◆ Exercise requirements
Copy out each line in the material below that has the word "RSession".

========

Fixpoint base32 (l : list byte) : list byte :=
  match l with
  | a :: b :: c :: d :: e :: rest =>
      let v := (byteZ a * 2 ^ 32 + byteZ b * 2 ^ 24 + byteZ c * 2 ^ 16 + byteZ d * 2 ^ 8 + byteZ e)%Z in
      map (fun i => base32_digit (Z.shiftr v (5 * i) mod 32)) [7; 6; 5; 4; 3; 2; 1; 0]%Z ++ base32 rest
  | [a; b; c; d] =>
      let v := (byteZ a * 2 ^ 32 + byteZ b * 2 ^ 24 + byteZ c * 2 ^ 16 + byteZ d * 2 ^ 8)%Z in
      map (fun i => base32_digit (Z.shiftr v (5 * i) mod 32)) [7; 6; 5; 4; 3; 2; 1]%Z
  | [a; b; c] =>
      let v := (byteZ a * 2 ^ 32 + byteZ b * 2 ^ 24 + byteZ c * 2 ^ 16)%Z in
      map (fun i => base32_digit (Z.shiftr v (5 * i) mod 32)) [7; 6; 5; 4; 3]%Z
  | [a; b] =>
      let v := (byteZ a * 2 ^ 32 + byteZ b * 2 ^ 24)%Z in
      map (fun i => base32_digit (Z.shiftr v (5 * i) mod 32)) [7; 6; 5; 4]%Z
  | [a] => let v := (byteZ a * 2 ^ 32)%Z in map (fun i => base32_digit (Z.shiftr v (5 * i) mod 32)) [7; 6]%Z
  | [] => []
  end.

(** ** Pure helpers *)

Definition SubjectTypeOf (t : string) : option string :=
  if decide (t = EntityUser) then Some SubjectUser
  else if decide (t = EntityServiceAccount) then Some SubjectServiceAccount
  else None.

(** The second result of the Go function is whether it is [Some]; the first is then the
    content, else the empty string. *)
Definition EntityTypeOf (subjectType : string) : option string :=
  if decide (subjectType = SubjectUser) then Some EntityUser
  else if decide (subjectType = SubjectServiceAccount) then Some EntityServiceAccount
  else None.

Definition subject_ref (ts : TokenSession) : EntityRef := mkRef (default "" (EntityTypeOf (SubjectType ts))) (SubjectID ts).
(* ===== verification/IdentityTokens.v ===== *)
(** * Sessions, tokens and refreshes

    What the calls of [Identity] do to token sessions: a session keeps the organization
    and subject it was issued for; a refresh token is rotated once; a token that is used
    again revokes its session. *)
From S2P Require Import Prelude GoIO GoStrings Frames Sessions Token Authz Prog ProgLog Identity IdentitySamples IdentityLogin.
Import Sessions Prog ProgLog Identity IdentitySamples IdentityLogin.
Import Token (Keyring, Claims, mkClaims, Sign, Verify, Ed25519, Sum256, hex_bytes).
Import Authz.Decision (EntityRef, mkRef, RefType, RefID, EntityUser, EntityServiceAccount).
Import Frames.Control (Codec, Marshal, Unmarshal).

Module IdentityTokens.
Section Tokens.
Context `{ed : Ed25519} `{claims : Codec Claims} `{logins : Codec AgentLogin} `{devices : Codec pendingDevice}
  `{consents : Codec pendingConsent} `{endpoints : Codec EndpointLogin} `{url : UrlParser} `{upper : UnicodeUpper}.
Context (keys : Keyring).

Abbreviation event := (lev Revocation).
Abbreviation machine := (Prog.machine Revocation call reply).
Abbreviation reachable := (Identity.reachable keys).

(** The call was given claims by the keyring and read their session. *)
Definition verified (raw : list byte) (E : list event) (ts : TokenSession) (cl : Claims) : Prop :=
  exists t t1, Verify keys raw t = Ok cl /\ LCall t1 (OpGet (Token.SessionID cl)) (RSession (Ok ts)) ∈ E /\
    OrgID ts = Token.OrgID cl.

(** What the request for a session says of it. *)
Definition issued_for (c : call) (ts : TokenSession) : Prop :=
  match c with
  | CIssue req =>
      OrgID ts = ir_OrgID req /\ SubjectTypeOf (RefType (ir_Subject req)) = Some (SubjectType ts) /\
      SubjectID ts = RefID (ir_Subject req) /\ AuthMethod ts = ir_AuthMethod req /\
      EndpointID ts = ir_EndpointID req /\ AgentID ts = ir_AgentID req
  | CIssueGuest org ep email _ =>
      OrgID ts = org /\ SubjectType ts = SubjectGuest /\ SubjectID ts = email /\ AuthMethod ts = AuthMethodOIDC /\
      EndpointID ts = ep /\ AgentID ts = ""
  | CIssueAgentUser l =>
      OrgID ts = l_OrgID l /\ SubjectType ts = SubjectUser /\ SubjectID ts = l_UserID l /\
      AuthMethod ts = l_AuthMethod l /\ EndpointID ts = "" /\ AgentID ts = ""
  | _ => False
  end.

Definition storing (c : call) (E : list event) (ts : TokenSession) : Prop :=
  issued_for c ts \/
  exists id typ ttl old t tid exp, c = CReissue id typ ttl /\ LCall t (OpGet id) (RSession (Ok old)) ∈ E /\
    ts = with_token tid exp old.

Definition rotating (c : call) (E : list event) (ts : TokenSession) (prev : string) : Prop :=
  exists raw old cl t, c = CRefreshAgentUser raw /\ verified raw E old cl /\ TokenID old = Token.TokenID cl /\
    Token.Type_ cl = TypeRefresh /\ SubjectType old = SubjectUser /\ ts = rotated t old /\ prev = TokenID old /\
    Forall (fun e => match op_of e with Some (OpRotate _ _) => False | _ => True end) E.

Definition grace_key (cl : Claims) (ts : TokenSession) : string :=
  refreshGraceKey +:+ ID ts +:+ ":" +:+ Token.TokenID cl.

Definition in_grace (c : call) (E : list event) (key : string) (ttl : Z) : Prop :=
  exists raw ts cl cl' t t', c = CRefreshAgentUser raw /\ verified raw E ts cl /\ TokenID ts <> Token.TokenID cl /\
    Verify keys raw t = Ok cl' /\ key = grace_key cl' ts /\ ttl = RefreshGrace /\ PrevTokenID ts = Token.TokenID cl' /\
    LNow t' ∈ E /\ (t' < RotatedAt ts + RefreshGrace)%Z /\ (t' < ExpiresAt ts)%Z.

Definition session_op (c : call) (E : list event) (o : op) : Prop :=
  match o with
  | OpPut ts => storing c E ts
  | OpRotate ts prev => rotating c E ts prev
  | OpClaim key ttl => in_grace c E key ttl \/ exists x, key = devicePollKey +:+ x
  | OpPutOnce key _ _ => ~ claim_key key
  | OpTake key => ~ claim_key key
  | _ => True
  end.

(** The session was found missing, or deleted and the revocation published. *)
Definition gone (E : list event) (id : string) : Prop :=
  exists t, (LCall t (OpDelete id) RDone ∈ E /\ exists org ref, LPublish (mkRevocation org ref [id]) ∈ E) \/
    exists e, LCall t (OpGet id) (RSession (Fail e)) ∈ E /\ errIs e ErrNotFound = true.

Definition principal_of (ts : TokenSession) (typ : string) (p : Principal) : Prop :=
  EntityTypeOf (SubjectType ts) = Some (RefType (p_Ref p)) /\ RefID (p_Ref p) = SubjectID ts /\ p_OrgID p = OrgID ts /\
  p_SessionID p = ID ts /\ p_Type p = typ /\ p_AuthMethod p = AuthMethod ts /\ p_EndpointID p = EndpointID ts /\
  p_AgentID p = AgentID ts.

(** The tokens for a session: the access token ends with the session at the latest. *)
Definition tokens_for (E : list event) (tk : AgentTokens) : Prop :=
  exists t t1 t2 exp, LNow t ∈ E /\ (exp <= ExpiresAt (tk_Session tk))%Z /\ (exp <= t + AgentAccessTTL)%Z /\
    let ts := tk_Session tk in
    Sign keys (mkClaims TypeAgentUser (ID ts) (TokenID ts) (OrgID ts) (Unix t1) (Unix exp)) = Ok (AccessToken tk) /\
    Sign keys (mkClaims TypeRefresh (ID ts) (TokenID ts) (OrgID ts) (Unix t2) (Unix (ExpiresAt ts))) = Ok (RefreshToken tk).

Definition session_result (c : call) (E : list event) (a : reply) : Prop :=
  match c, a with
  | CAuthenticate raw allowed, APrincipal (Ok p) =>
      exists ts cl t, verified raw E ts cl /\ (allowed = [] \/ Token.Type_ cl ∈ allowed) /\
        TokenID ts = Token.TokenID cl /\ LNow t ∈ E /\ (t < ExpiresAt ts)%Z /\ principal_of ts (Token.Type_ cl) p
  | CIssueAgentUser _, ATokens (Ok tk) => tokens_for E tk
  | CRefreshAgentUser raw, ATokens (Ok tk) =>
      tokens_for E tk /\
      exists ts cl t, verified raw E ts cl /\
        ((TokenID ts = Token.TokenID cl /\ exists ts', LCall t (OpRotate ts' (TokenID ts)) (RErr None) ∈ E /\ ID ts' = ID ts) \/
         (exists cl' t', Verify keys raw t' = Ok cl' /\ LCall t (OpClaim (grace_key cl' ts) RefreshGrace) (RClaimed true) ∈ E))
  | CRefreshAgentUser raw, ATokens (Fail e) =>
      e = ErrRefreshReused -> exists ts cl, verified raw E ts cl /\ gone E (ID ts)
  | CRevokeSession id, AErr None => gone E id
  | _, ATokens (Ok _) => False
  | _, _ => True
  end.

Lemma Sign_error c e : Sign keys c = Fail e -> e <> ErrRefreshReused.
Proof. unfold Sign. repeat case_match; intros; simplify_eq; done. Qed.

Lemma type_allowed (typ : string) allowed :
  negb (bool_decide (allowed = [])) && negb (bool_decide (typ ∈ allowed)) = false -> allowed = [] \/ typ ∈ allowed.
Proof. case_bool_decide; [by left|]. case_bool_decide; [by right|done]. Qed.

Lemma tokens_for_intro E ts t t1 t2 access refresh d :
  LNow t ∈ E ->
  Sign keys (mkClaims TypeAgentUser (ID ts) (TokenID ts) (OrgID ts) (Unix t1)
    (Unix (if (ExpiresAt ts <? t + AgentAccessTTL)%Z then ExpiresAt ts else t + AgentAccessTTL))) = Ok access ->
  Sign keys (mkClaims TypeRefresh (ID ts) (TokenID ts) (OrgID ts) (Unix t2) (Unix (ExpiresAt ts))) = Ok refresh ->
  tokens_for E (mkTokens access refresh d ts).
Proof.
  intros Ht Ha Hr. exists t, t1, t2, (if (ExpiresAt ts <? t + AgentAccessTTL)%Z then ExpiresAt ts else t + AgentAccessTTL)%Z.
  cbn [tk_Session AccessToken RefreshToken]. destruct (Z.ltb_spec (ExpiresAt ts) (t + AgentAccessTTL)); split_and!; auto; lia.
Qed.

Ltac in_list := repeat (rewrite elem_of_cons || rewrite elem_of_app); tauto.
Ltac by_verified t t0 := exists t, t0; split_and!; [done|in_list|by bool_to_prop].

Ltac by_deleted := eexists; left; split; [in_list|]; do 2 eexists; in_list.

Lemma refresh_obeys raw :
  obeys (tail_calls (CRefreshAgentUser raw)) (session_op (CRefreshAgentUser raw)) (session_result (CRefreshAgentUser raw))
    (body keys (CRefreshAgentUser raw)) [].
Proof.
  walk; cbn [session_op session_result]; try done; try (by do 5 eexists; split; [done|]; split; [in_list|]);
    try (intros ->; exfalso; by eapply Sign_error);
    try (intros _; exists a0, a; split; [by_verified t t0|]; by_deleted).
  - left. bool_to_prop. exists raw, a0, a, a1, t1, t2. split_and!; try done; [by_verified t t0|in_list].
  - split; [apply (tokens_for_intro _ _ t4 t5 t6); [in_list|done..]|]. exists a0, a, t3. split; [by_verified t t0|].
    right. exists a1, t1. split; [done|]. in_list.
  - destruct (errIs e ErrNotFound) eqn:He; [|done]. intros _. exists a0, a. split; [by_verified t t0|].
    exists t4. right. exists e. split; [in_list|done].
  - by rewrite H.
  - destruct (errIs e ErrNotFound) eqn:He; [|done]. intros _. exists a0, a. split; [by_verified t t0|].
    exists t3. right. exists e. split; [in_list|done].
  - by rewrite H.
  - bool_to_prop. exists raw, a0, a, t2. split_and!; try done; [by_verified t t0| |].
    + apply type_allowed in Heqb as [Hb|Hb]; [done|]. set_solver.
    + by repeat constructor.
  - split; [apply (tokens_for_intro _ _ t3 t4 t5); [in_list|done..]|]. exists a0, a, t6. split; [by_verified t t0|].
    left. bool_to_prop. split; [done|]. exists (rotated t2 a0). split; [in_list|done].
  - by destruct (errIs e ErrNotFound).
  - by destruct (errIs e ErrNotFound).
Qed.
Definition AccessHosts (connectionID : string) (endpoints : list (option Endpoint)) : list Hostname :=
  dedupeHostnames (concat (map (fun e => match e with None => [] | Some e => endpoint_hosts connectionID e end) endpoints)).

(** The names of an endpoint that are not selected: they are only observed. *)
Fixpoint observed_hosts (orgID : string) (selected observed : gset string) (names : list (string * string)) : list Hostname :=
  match names with
  | [] => []
  | (id, name) :: names' =>
      let host := normalizeHost name in
      if bool_decide (host = "") || bool_decide (host ∈ selected) || bool_decide (host ∈ observed)
      then observed_hosts orgID selected observed names'
      else mkHostname host id orgID false "" false None :: observed_hosts orgID selected ({[host]} ∪ observed) names'
  end.

Definition endpoint_names (e : Endpoint) : list (string * string) :=
  map (fun n => (e_ID e, n)) (e_Domain e :: match e_Policy e with None => [] | Some p => map ref_Hostname (ep_Access p) end).

Definition connectionHosts (connectionID orgID : string) (endpoints : list (option Endpoint)) : list Hostname :=
  let owned := omap (fun e => match e with
    | Some e => if bool_decide (e_OrgID e = orgID) then Some e else None
    | None => None end) endpoints in
  let out := AccessHosts connectionID (map Some owned) in
  sort_by host_leb (out ++ observed_hosts orgID (list_to_set (map h_Host out)) ∅ (concat (map endpoint_names owned))).
End Source.
End Cloudflare.
Lemma oset_same k v o : olookup k o = Some v -> oset k v o = o.
Proof.
  induction o as [|[k1 v1] o IH]; cbn; [done|]. case_bool_decide; [|intros; by rewrite IH]. intros [= ->]. by subst.
Qed.

Lemma desired_managed policy r : r ∈ desiredIncludeRules policy -> managed r = true.
Proof.
  unfold desiredIncludeRules. rewrite !elem_of_app, !list_elem_of_fmap. intros [|[|]]; destruct_and?; naive_solver.
Qed.

Lemma filter_twice {X} (f : X -> bool) l : List.filter f (List.filter f l) = List.filter f l.
Proof. apply filter_all. intros x Hx. by apply list_elem_of_In, filter_In in Hx as [_ ?]. Qed.

Lemma filter_negb {X} (f : X -> bool) l : List.filter f (List.filter (fun x => negb (f x)) l) = [].
Proof. apply filter_none. intros x Hx. apply list_elem_of_In, filter_In in Hx as [_ Hx]. by apply negb_true_iff. Qed.

(** The parts of a merged policy. *)
Lemma merged_parts observed host policy :
  let merged := mergeAccessPolicy observed host policy in
  let include := default [] (as_list (oget "include" observed)) in
  let require := default [] (as_list (oget "require" observed)) in
  oget "name" merged = Some (JStr (accessObjectName host)) /\ oget "decision" merged = Some (JStr "allow") /\
  oget "include" merged = Some (JArr (List.filter (fun r => negb (managed r)) include ++ desiredIncludeRules policy)) /\
  oget "require" merged =
    Some (JArr (List.filter (fun r => negb (isMFARule r)) require ++ if RequireMFA policy then [mfaRule] else [])) /\
  forall k, k ∉ ["name"; "decision"; "include"; "require"] ->
    oget k merged = oget k (Some (default [("exclude", JArr [])] observed)).
Proof.
  cbn zeta. unfold mergeAccessPolicy, oget. cbn [mbind option_bind].
  split_and!; try (repeat first [rewrite olookup_oset_eq; done|rewrite olookup_oset_ne by done]).
  intros k Hk. repeat rewrite olookup_oset_ne by set_solver. done.
Qed.

(** Merging a policy changes what it manages and nothing else, and once: the rules an
    administrator added, of other kinds, stay in their order, the managed ones become
    those of the endpoint, every other field is kept; merging again changes nothing, so
    that a policy that was merged is not written again. *)
Theorem merged_policy_is_stable (observed : object) (host : string) (policy : AccessPolicy) :
  let merged := mergeAccessPolicy observed host policy in
  let rules k o := default [] (as_list (oget k o)) in
  List.filter managed (rules "include" merged) = desiredIncludeRules policy /\
  List.filter (fun r => negb (managed r)) (rules "include" merged) =
    List.filter (fun r => negb (managed r)) (rules "include" observed) /\
  List.filter (fun r => negb (isMFARule r)) (rules "require" merged) =
    List.filter (fun r => negb (isMFARule r)) (rules "require" observed) /\
  existsb isMFARule (rules "require" merged) = RequireMFA policy /\
  (forall k, k ∉ ["name"; "decision"; "include"; "require"] -> observed <> None -> oget k merged = oget k observed) /\
  mergeAccessPolicy merged host policy = merged.
Proof.
  cbn zeta. destruct (merged_parts observed host policy) as (Hn&Hd&Hi&Hr&Hk).
  set (merged := mergeAccessPolicy observed host policy) in *. rewrite Hi, Hr. cbn [from_option as_list id].
  assert (Hdm : List.filter (fun r => negb (managed r)) (desiredIncludeRules policy) = []).
  { apply filter_none. intros r Hx. by rewrite (desired_managed _ _ Hx). }
  assert (Hmm : List.filter (fun r => negb (isMFARule r)) (if RequireMFA policy then [mfaRule] else []) = []) by by destruct (RequireMFA policy).
  split_and!.
  - rewrite List.filter_app, filter_negb. apply filter_all, desired_managed.
  - by rewrite List.filter_app, Hdm, app_nil_r, filter_twice.
  - by rewrite List.filter_app, Hmm, app_nil_r, filter_twice.
  - rewrite existsb_app. rewrite existsb_filter, filter_negb. by destruct (RequireMFA policy).
  - intros k Hne Ho. rewrite Hk by done. by destruct observed.
  - assert (Hs : exists o, merged = Some o) by (eexists; reflexivity). destruct Hs as (o&Ho). rewrite Ho in *.
    unfold mergeAccessPolicy. rewrite Hi, Hr. cbn [from_option as_list id]. rewrite !List.filter_app, Hdm, Hmm, !app_nil_r, !filter_twice.
    cbn in Hn, Hd, Hi, Hr. f_equal. rewrite (oset_same "name" _ o Hn), (oset_same "decision" _ o Hd), (oset_same "include" _ o Hi).
    by apply oset_same.
Qed.
End CloudflarePlan.
Definition AddHostname (host service : string) : M (unit + hostname_error) :=
  match accessHostname "" host with
  | Fail err => refuse HostnameInvalid (errText err)
  | Ok host =>
      match checkDirectService service with
      | inr e => mret (inr e)
      | inl service => must _ := lockForChange in add_hostname host service
      end
  end.

Definition forgetOwnership (host : string) : M (unit + hostname_error) :=
  o ← read_own;
  match o with
  | None => mret (inl tt)
  | Some st =>
      match Routes st !! host with
      | None => mret (inl tt)
      | Some owned =>
          must _ := (if negb (bool_decide (r_Access owned = "")) && negb (bool_decide (AccessAppID cfg = "")) then
                  must app := api (call (GetAccessApp (AccessAppID cfg))) in
                  let '(app', gone) := accessRemoveHost app host in
                  if bool_decide (accessFingerprint app host = r_Access owned) && gone
                  then api (call (PutAccessApp (AccessAppID cfg) app')) else mret (inl tt)
                else mret (inl tt)) in
          let st' := with_routes (delete host (Routes st)) st in
          _ ← write_own (Some st');
          r ← save st';
          match r with
          | None => mret (inl tt)
          | Some err => _ ← write_own (Some st); give_err err
          end
      end
  end.

Fixpoint delete_records (zone : string) (l : list DNSRecord) : M (unit + hostname_error) :=
  match l with
  | [] => mret (inl tt)
  | r :: l' => must _ := api (call (DeleteDNSRecord zone (d_ID r))) in delete_records zone l'
  end.

Definition remove_hostname (host : string) : M (unit + hostname_error) :=
  must _ := checkUnclaimed host in
  must tcfg := api (call GetTunnelConfig) in
  let '(kept, routed) := withoutHost (Ingress tcfg) host in
  must found := host_records host in
  let '(zone, records) := match found with
    | Some (zone, records) => (z_ID zone, List.filter (pointsAtTunnel cfg) records)
    | None => ("", []) end in
  if negb routed && bool_decide (records = []) then refuse HostnameNotFound (host +:+ " is not on this tunnel")
  else
    must _ := (if (routed : bool) then api (call (PutTunnelConfig (mkTunnelConfig kept (cfields tcfg)))) else mret (inl tt)) in
    must _ := delete_records zone records in
    forgetOwnership host.

Definition RemoveHostname (host : string) : M (unit + hostname_error) :=
  match accessHostname "" host with
  | Fail err => refuse HostnameInvalid (errText err)
  | Ok host => must _ := lockForChange in remove_hostname host
  end.
End Publisher.
End CloudflareSync.
Lemma remove_hostname_spec E host : espec host E (remove_hostname cfg host) (fun _ _ => True).
Proof.
  unfold remove_hostname. eapply spec_must; [apply (checkUnclaimed_spec _ _ _ (edit_reads _))|]. intros E1 u HE1 Hf. cbn beta iota in Hf. clear u.
  eapply spec_must; [apply (spec_api _ _ (fun E' c => ev GetTunnelConfig (Got c) ∈ E'))|].
  { eapply spec_weaken, (spec_call _ GetTunnelConfig); [|done]. intros E2 [c|s e] _ H; done. }
  intros E2 tcfg HE2 Hget. cbn [withoutHost]. eapply (spec_must _ _ _ _ (fun E' found => match found with
    | Some (zone, records) => ev (ListDNSRecords (z_ID zone) host) (Got records) ∈ E' | None => True end)).
  { eapply spec_weaken, host_records_spec, edit_reads. intros E3 [[[z r]|]|e] _ H; done. }
  intros E3 found HE3 Hl. destruct (match found with Some _ => _ | None => _ end) as [zone records] eqn:Ef.
  destruct (_ && _); [by apply spec_ret|]. assert (Hf3 : free_host E3 host) by (eapply free_host_mono, Hf; by etrans).
  apply spec_then.
  { destruct (negb (_ =? _)%nat); [|by apply spec_ret]. eapply spec_ok, (spec_api _ _ (fun _ _ => True)).
    match goal with |- spec_of _ _ (call ?r) _ => apply (spec_weaken _ _ (fun E' x => ev r x ∈ E')); [by intros E4 [] _ _|] end.
    apply (spec_call _ (PutTunnelConfig _)). split; [done|]. exists tcfg. split_and!; [by eapply elem_of_prefix|done|by left]. }
  intros E4 _ HE4. apply spec_then; [|intros; apply forgetOwnership_spec].
  destruct found as [[z rs]|]; injection Ef as <- <-; [|by apply spec_ret].
  eapply delete_records_spec; [by eapply free_host_mono|by eapply elem_of_prefix|].
  apply Forall_forall. intros r Hr. apply list_elem_of_In, List.filter_In in Hr as [? ?]. split; [by apply list_elem_of_In|done].
Qed.
End Publisher.
End CloudflareSafety.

========

◆ Solution
  exists t t1, Verify keys raw t = Ok cl /\ LCall t1 (OpGet (Token.SessionID cl)) (RSession (Ok ts)) ∈ E /\
  exists id typ ttl old t tid exp, c = CReissue id typ ttl /\ LCall t (OpGet id) (RSession (Ok old)) ∈ E /\
    exists e, LCall t (OpGet id) (RSession (Fail e)) ∈ E /\ errIs e ErrNotFound = true.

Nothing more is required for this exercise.